··· EXTRACTED INFORMATION

(** * Client scripts of the workspace dashboard

    A shallow embedding of the two script bundles of
    [src/templates/scripts.py] ([MAIN_PAGE_JS] for the listing page and
    [DETAIL_PAGE_JS] for the detail page), together with the properties
    the specification states about them.

    The model:
    - [Js]: the JavaScript number-to-text conversions the scripts use
      ([toFixed], the concatenation of a number with a string).
    - [Charts]: [formatBytes] and [renderSparkline].
    - [Bundle]: the text of the listing bundle that reaches the browser,
      and the scan that shows it to be a syntax error.
    - [Page]: a page whose bundle has run, as a state machine driven by
      browser events: timers ([setInterval], [setTimeout],
      [clearInterval]), requests that settle later, the buttons, the
      terminal socket, the log stream and the creation poll; and the
      documents as they are served, with or without their bundle.
    - [Theme], [Escaping], [Schedules]: the theme toggle of the document
      shell, the names the detail page hands to its script, and the
      schedule card.

    The properties:
    - [ChartProps], [ChartMoreProps]: byte formatting and the sparkline.
    - [TimerProps]: how the timer table evolves while time passes.
    - [ListingProps]: the listing page as it is served.
    - [SchedulerProps]: the Live Refresh Scheduler, the terminal session
      and the log stream.
    - [PollProps]: the creation poll.
    - [DispatchProps], [RequestProps]: the Action Dispatcher and the
      arming of the delete buttons.
    - [SessionProps], [PointerProps], [ToastProps]: the terminal and the
      log stream, the pointer listeners, the toast.
    - [ThemeProps], [EscapingProps], [ScheduleProps].
*)

From Stdlib Require Import QArith.
From stdpp Require Import gmap strings list pretty.
Lemma past_exec_init s i s0 i0 wtt σ σ' :
  past s i σ → exec (KTransmitInit s0 i0 wtt) σ = Running σ' → past s i σ'.
Proof.
  intros Hpast Hexec. simpl in Hexec. repeat case_match; simplify_eq.
  unfold begin_attempt, add_frame_in_transmit.
  apply past_schedule; [done|done|]. apply past_set_frames, past_set_tape.
  by apply past_upd.
Qed.

Lemma past_pop s i σ m q :
  past s i σ → pop_min (queue σ) = Some (m, q) →
  past s i (set_now_queue (e_time m) q σ).
Proof.
  intros (Hq & Hp & Ha) Hpop. split; [|split]; norm; [|done|].
  - intros e He. apply Hq. by eapply rest_in_queue.
  - intros e j He. apply Ha. by eapply rest_in_queue.
Qed.

Lemma past_step s i σ σ' : past s i σ → step σ = Running σ' → past s i σ'.
Proof.
  intros Hpast (m & q & Hpop & Hexec)%step_inv.
  pose proof (popped_in_queue _ _ _ Hpop) as Hm.
  destruct Hpast as (Hq & Hp & Ha).
  eapply past_exec; [by apply past_pop| | |done].
  - by apply Hq.
  - intros j. by apply Ha.
Qed.

(** Line 149 is reached once for a message. *)
Lemma past_start s i wtt σ σ' m q :
  queue_inv σ → msg_inv None σ → pop_min (queue σ) = Some (m, q) →
  e_cont m = KTransmitInit s i wtt → step σ = Running σ' → past s i σ'.
Proof.
  intros QI MI Hpop Hk (m' & q' & Hpop' & Hexec)%step_inv.
  assert (m' = m ∧ q' = q) as [-> ->] by (split; congruence).
  pose proof (msg_inv_pop _ _ _ QI MI Hpop) as MI'. rewrite Hk in MI', Hexec.
  eapply past_exec_init; [|done].
  destruct (mg_hand _ _ MI' _ s i eq_refl eq_refl) as [Hp Hq].
  split; [|split]; [|done|].
  - intros e He. destruct (pre_stage s i (e_cont e)) eqn:Hpre; [|done].
    apply pre_stage_msg in Hpre. by destruct (Hq e He).
  - intros e j He Ha. destruct (mg_fresh _ _ MI' _ _ _ He Ha) as (_ & _ & H3).
    by eapply H3.
Qed.

Lemma news_refl P σ : news P σ σ.
Proof. intros e He. by left. Qed.

Lemma news_schedule P σ0 prio delay k σ :
  P k → news P σ0 σ → news P σ0 (schedule prio delay k σ).
Proof. intros Hk Hn e [->|He]%elem_of_cons; norm; [by right|by apply Hn]. Qed.

Lemma news_same P σ0 σ σ1 : queue σ1 = queue σ → news P σ0 σ → news P σ0 σ1.
Proof. intros Hq Hn e He. apply Hn. by rewrite <- Hq. Qed.

Lemma news_trigger_put P σ0 s σ :
  (∀ j, P (KWfsReq s j)) → news P σ0 σ → news P σ0 (trigger_put s σ).
Proof.
  intros HP Hn e [He|(j & Hk & _)]%trigger_put_granted; [by apply Hn|].
  right. rewrite Hk. apply HP.
Qed.

(** A step hands the duration of a message on to the next continuation of
    its [transmit]; a new duration comes from line 151 only. *)
Lemma exec_durations s i k σ σ' :
  exec k σ = Running σ' →
  news (fun k' => ∀ d, duration_of s i k' = Some d →
                       duration_of s i k = Some d ∨ transmit_start s i k = true) σ σ'.
Proof.
  intros Hexec.
  destruct k; simpl in Hexec; repeat case_match; simplify_eq;
    repeat match goal with
    | H : draw _ = Some _ |- _ => apply draw_inv in H as [? [? ->]]
    end;
    unfold begin_attempt, add_frame_in_transmit, remove_frame_in_transmit in *;
    repeat case_match; simplify_eq.
  all: repeat first
    [ apply news_refl
    | apply news_schedule;
        [simpl; first [done | by intros; simpl; auto
                      | intros d; destruct (same_msg _ _ _ _) eqn:?; auto ]|]
    | apply news_trigger_put; [done|]
    | eapply news_same; [by simp_state|] ].
Qed.

Lemma label_pop σ k :
  label σ = Some k → ∃ m q, pop_min (queue σ) = Some (m, q) ∧ e_cont m = k.
Proof.
  unfold label. destruct (pop_min (queue σ)) as [[m q]|]; [|done].
  intros [= <-]. eauto.
Qed.

Lemma step_label σ σ' : step σ = Running σ' → ∃ k, label σ = Some k.
Proof.
  intros (m & q & Hpop & _)%step_inv. unfold label. rewrite Hpop. eauto.
Qed.

Lemma transmit_start_pre s i k : transmit_start s i k = true → pre_stage s i k = true.
Proof. by destruct k. Qed.

Lemma transmit_start_duration s i k : transmit_start s i k = true → duration_of s i k = None.
Proof. by destruct k. Qed.

Lemma exec_init_queue s i wtt σ σ' :
  exec (KTransmitInit s i wtt) σ = Running σ' →
  ∃ ft f, 0 < ft ∧ generate_frame_time (tape σ) = Some (ft, tape σ')
          ∧ queue σ' = mkEntry (now σ + ft) NORMAL (next_eid σ)
                               (KTransmitFrame s i wtt ft f (now σ)) :: queue σ
          ∧ now σ' = now σ
          ∧ frames_in_transmit σ' !! (s, i) = Some f
          ∧ heap σ' !! f = Some (create_frame (now σ) ft).
Proof.
  intros Hexec. simpl in Hexec. repeat case_match; simplify_eq.
  unfold begin_attempt, add_frame_in_transmit. norm.
  eexists _, _. split; [by eapply generate_frame_time_pos|].
  split; [done|]. split; [done|]. split; [done|].
  split; [by rewrite lookup_insert_eq|].
  by rewrite lookup_app_r, Nat.sub_diag.
Qed.

Lemma filter_none {A} (P : A → Prop) `{∀ x, Decision (P x)} (l : list A) :
  (∀ x, x ∈ l → ¬ P x) → filter P l = [].
Proof.
  induction l as [|x l IH]; intros Hl; [done|].
  rewrite filter_cons_False; [|apply Hl; by apply elem_of_cons; left].
  apply IH. intros y Hy. apply Hl. by apply elem_of_cons; right.
Qed.

Lemma draw_at_other s i σ k :
  label σ = Some k → transmit_start s i k = false → draw_at s i σ = [].
Proof. unfold draw_at. intros -> ->. by repeat case_match. Qed.

Lemma msg_history_step s i evs ds σ σ' k :
  queue_inv σ → msg_inv None σ → msg_history s i evs ds σ →
  step σ = Running σ' → label σ = Some k →
  msg_history s i (evs ++ [k]) (ds ++ draw_at s i σ) σ'.
Proof.
  intros QI MI H Hstep Hlabel.
  pose proof Hlabel as (m & q & Hpop & Hk)%label_pop.
  pose proof (popped_in_queue _ _ _ Hpop) as Hm.
  destruct (step_inv _ _ Hstep) as (m' & q' & Hpop' & Hexec).
  assert (m' = m ∧ q' = q) as [-> ->] by (split; congruence). clear Hpop'.
  rewrite Hk in Hexec.
  pose proof (exec_durations s i _ _ _ Hexec) as Hnews.
  destruct H as [(Hq & Hev & ->)|(d & Hpast & Hq & Hev & Hcount & ->)].
  - pose proof (Hq m Hm) as Hdm. rewrite Hk in Hdm.
    destruct (transmit_start s i k) eqn:Hts.
    + right. destruct k; try done. simpl in Hts. apply same_msg_true in Hts as [-> ->].
      destruct (exec_init_queue _ _ _ _ _ Hexec) as (ft & f & _ & Hgen & Hq' & _).
      exists ft. split; [by eapply (past_start s i wtt σ σ' m q)|].
      split; [|split; [|split]].
      * intros e d'. rewrite Hq'. norm. intros [->|He]%elem_of_cons; norm.
        -- simpl. unfold same_msg. rewrite bool_decide_eq_true_2 by done. by intros [= <-].
        -- rewrite (Hq e (rest_in_queue _ _ _ _ Hpop He)). done.
      * intros k d' [Hin|Hin]%elem_of_app.
        -- destruct (Hev _ Hin) as [-> _]. done.
        -- apply list_elem_of_singleton in Hin as ->. done.
      * rewrite filter_app, length_app.
        assert (filter (fun k => transmit_start s i k = true) evs = []) as ->.
        { apply filter_none. intros k Hin Hkt.
          destruct (Hev _ Hin) as [_ Hf]. congruence. }
        simpl. rewrite filter_cons. destruct (decide _) as [|Hn]; [done|].
        exfalso. apply Hn. simpl. unfold same_msg. by apply bool_decide_eq_true_2.
      * unfold draw_at. rewrite Hlabel. change (tape (set_now_queue (e_time m) q σ)) with (tape σ) in Hgen.
        rewrite Hgen. simpl. unfold same_msg. by rewrite bool_decide_eq_true_2.
    + left. split; [|split].
      * intros e He. destruct (Hnews e He) as [He'|Hd].
        -- norm. apply Hq. by eapply rest_in_queue.
        -- destruct (duration_of s i (e_cont e)) as [d'|] eqn:Hde; [|done].
           destruct (Hd _ eq_refl) as [?|?]; congruence.
      * intros k' [Hin|Hin]%elem_of_app; [by apply Hev|].
        apply list_elem_of_singleton in Hin as ->. done.
      * by rewrite (draw_at_other _ _ _ _ Hlabel Hts).
  - right. exists d. split; [by eapply past_step|].
    assert (transmit_start s i k = false) as Hts.
    { destruct (transmit_start s i k) eqn:Hts; [|done].
      apply transmit_start_pre in Hts. destruct Hpast as (Hpre & _).
      specialize (Hpre m Hm). rewrite Hk in Hpre. congruence. }
    split; [|split; [|split]].
    + intros e d' He Hde. destruct (Hnews e He) as [He'|Hd].
      * norm. eapply Hq; [|done]. by eapply rest_in_queue.
      * destruct (Hd _ Hde) as [Hkd|?]; [|congruence].
        eapply (Hq m); [done|]. by rewrite Hk.
    + intros k' d' [Hin|Hin]%elem_of_app; [by apply Hev|].
      apply list_elem_of_singleton in Hin as ->. intros Hkd.
      eapply (Hq m); [done|]. by rewrite Hk.
    + rewrite filter_app, length_app. rewrite filter_cons.
      destruct (decide _); [congruence|]. simpl. lia.
    + by rewrite (draw_at_other _ _ _ _ Hlabel Hts).
Qed.

Lemma msg_history_init s i reg h t : msg_history s i [] [] (init_replication reg h t).
Proof.
  left. split; [|split; [by intros k ?%elem_of_nil|done]].
  intros e He. rewrite init_queue in He. simpl in He. elems He; done.
Qed.

Lemma msg_history_path s i l :
  ∀ σ evs ds, inv σ → msg_inv None σ → msg_history s i evs ds σ → path σ l →
  ∃ σ', msg_history s i (evs ++ events σ l) (ds ++ draws s i σ l) σ'.
Proof.
  induction l as [|σ1 l IH]; intros σ evs ds I MI H; simpl.
  - intros _. exists σ. by rewrite !app_nil_r.
  - intros [Hs Hp]. destruct (step_label _ _ Hs) as [k Hk]. rewrite Hk. simpl.
    change (k :: events σ1 l) with ([k] ++ events σ1 l).
    rewrite (assoc_L (++) evs [k]), (assoc_L (++) ds). apply IH; [by eapply inv_step| |
      by eapply msg_history_step; [apply I|..]|done].
    eapply msg_inv_step; [apply I|done..].
Qed.

Lemma msg_inv_starts t0 σ0 : starts t0 σ0 → msg_inv None σ0.
Proof. destruct 1; apply msg_inv_init. Qed.

Lemma msg_inv_path σ l :
  inv σ → msg_inv None σ → path σ l → Forall (msg_inv None) l.
Proof.
  revert σ. induction l as [|σ' l IH]; intros σ I MI; simpl; [constructor|].
  intros [Hs Hp]. pose proof (inv_step _ _ I Hs).
  pose proof (msg_inv_step _ _ (inv_queue _ I) MI Hs). constructor; eauto.
Qed.

(** Lines 153-159 after a back-off: the same duration, no variate. *)
Lemma exec_retry s i wtt ft σ σ' :
  exec (KWaitEnd s i wtt ft) σ = Running σ' →
  tape σ' = tape σ ∧ stations σ' = stations σ ∧ now σ' = now σ
  ∧ ∃ f, frames_in_transmit σ' !! (s, i) = Some f
         ∧ heap σ' !! f = Some (create_frame (now σ) ft)
         ∧ queue σ' = mkEntry (now σ + ft) NORMAL (next_eid σ)
                              (KTransmitFrame s i wtt ft f (now σ)) :: queue σ.
Proof.
  intros [= <-]. unfold begin_attempt, add_frame_in_transmit. norm.
  repeat split; try done. eexists. split; [by rewrite lookup_insert_eq|].
  split; [|done]. by rewrite lookup_app_r, Nat.sub_diag.
Qed.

······

**WHAT IS NEEDED**
Above are some lines. Repeat exactly, and only, those from the line that has "inv σ → msg_inv None σ → path" through the line that has "(** Lines 153-159".

**EXERCISE SOLUTION**
  inv σ → msg_inv None σ → path σ l → Forall (msg_inv None) l.
Proof.
  revert σ. induction l as [|σ' l IH]; intros σ I MI; simpl; [constructor|].
  intros [Hs Hp]. pose proof (inv_step _ _ I Hs).
  pose proof (msg_inv_step _ _ (inv_queue _ I) MI Hs). constructor; eauto.
Qed.

(** Lines 153-159 after a back-off: the same duration, no variate. *)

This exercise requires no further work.